• **MATERIAL FOR THIS TASK**

(** The text between the date and the [_] of a built name is made of the
    characters of the bracket expression. *)
Lemma index_text_class n :
  0 <= n ->
  all_chars (Regex.atom_ok index_class)
    (if n >? 0 then "[" +:+ Str.decimal n +:+ "]" else "") = true.
Proof.
  intros Hn. destruct (n >? 0); [|reflexivity].
  simpl String.append. cbn [all_chars]. rewrite all_chars_app.
  rewrite (all_chars_impl _ _ _ isdigit_index_class (decimal_digits n Hn)).
  reflexivity.
Qed.

(** A name that [generate_filepath] builds matches the pattern that it
    scans the directory with. *)
Lemma built_name_matches prefix n suffix :
  0 <= n ->
  Regex.regex_match (build_filename prefix n suffix)
    [filename_pattern prefix suffix] = true.
Proof.
  intros Hn. unfold Regex.regex_match, filename_pattern, build_filename.
  simpl existsb. rewrite orb_false_r.
  rewrite match_lit_items.
  change (Regex.Star index_class :: Regex.One (Regex.Chr "_") :: ?l)
    with (Regex.Star index_class :: (Regex.One (Regex.Chr "_") :: l)).
  apply match_star_chars; [now apply index_text_class|].
  cbn [Regex.match_branch Regex.atom_ok]. rewrite Ascii.eqb_refl. simpl andb.
  rewrite match_lit_items. reflexivity.
Qed.

(** ** The directory tree *)

Section FsFacts.

Import Fs.

Implicit Types p q : path.
Implicit Types fs v : node.

Lemma parent_path_snoc p c : parent_path (p ++ [c]) = p.
Proof. unfold parent_path. apply removelast_last. Qed.

Lemma filename_snoc p c : filename (p ++ [c]) = c.
Proof. unfold filename. now rewrite last_snoc. Qed.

• **PROBLEM REQUIREMENTS**
Each entry above needs to be retyped exactly as it appears.

• **RESULT OF THE TASK**
(** The text between the date and the [_] of a built name is made of the
    characters of the bracket expression. *)
Lemma index_text_class n :
  0 <= n ->
  all_chars (Regex.atom_ok index_class)
    (if n >? 0 then "[" +:+ Str.decimal n +:+ "]" else "") = true.
Proof.
  intros Hn. destruct (n >? 0); [|reflexivity].
  simpl String.append. cbn [all_chars]. rewrite all_chars_app.
  rewrite (all_chars_impl _ _ _ isdigit_index_class (decimal_digits n Hn)).
  reflexivity.
Qed.

(** A name that [generate_filepath] builds matches the pattern that it
    scans the directory with. *)
Lemma built_name_matches prefix n suffix :
  0 <= n ->
  Regex.regex_match (build_filename prefix n suffix)
    [filename_pattern prefix suffix] = true.
Proof.
  intros Hn. unfold Regex.regex_match, filename_pattern, build_filename.
  simpl existsb. rewrite orb_false_r.
  rewrite match_lit_items.
  change (Regex.Star index_class :: Regex.One (Regex.Chr "_") :: ?l)
    with (Regex.Star index_class :: (Regex.One (Regex.Chr "_") :: l)).
  apply match_star_chars; [now apply index_text_class|].
  cbn [Regex.match_branch Regex.atom_ok]. rewrite Ascii.eqb_refl. simpl andb.
  rewrite match_lit_items. reflexivity.
Qed.

(** ** The directory tree *)

Section FsFacts.

Import Fs.

Implicit Types p q : path.
Implicit Types fs v : node.

Lemma parent_path_snoc p c : parent_path (p ++ [c]) = p.
Proof. unfold parent_path. apply removelast_last. Qed.

Lemma filename_snoc p c : filename (p ++ [c]) = c.
Proof. unfold filename. now rewrite last_snoc. Qed.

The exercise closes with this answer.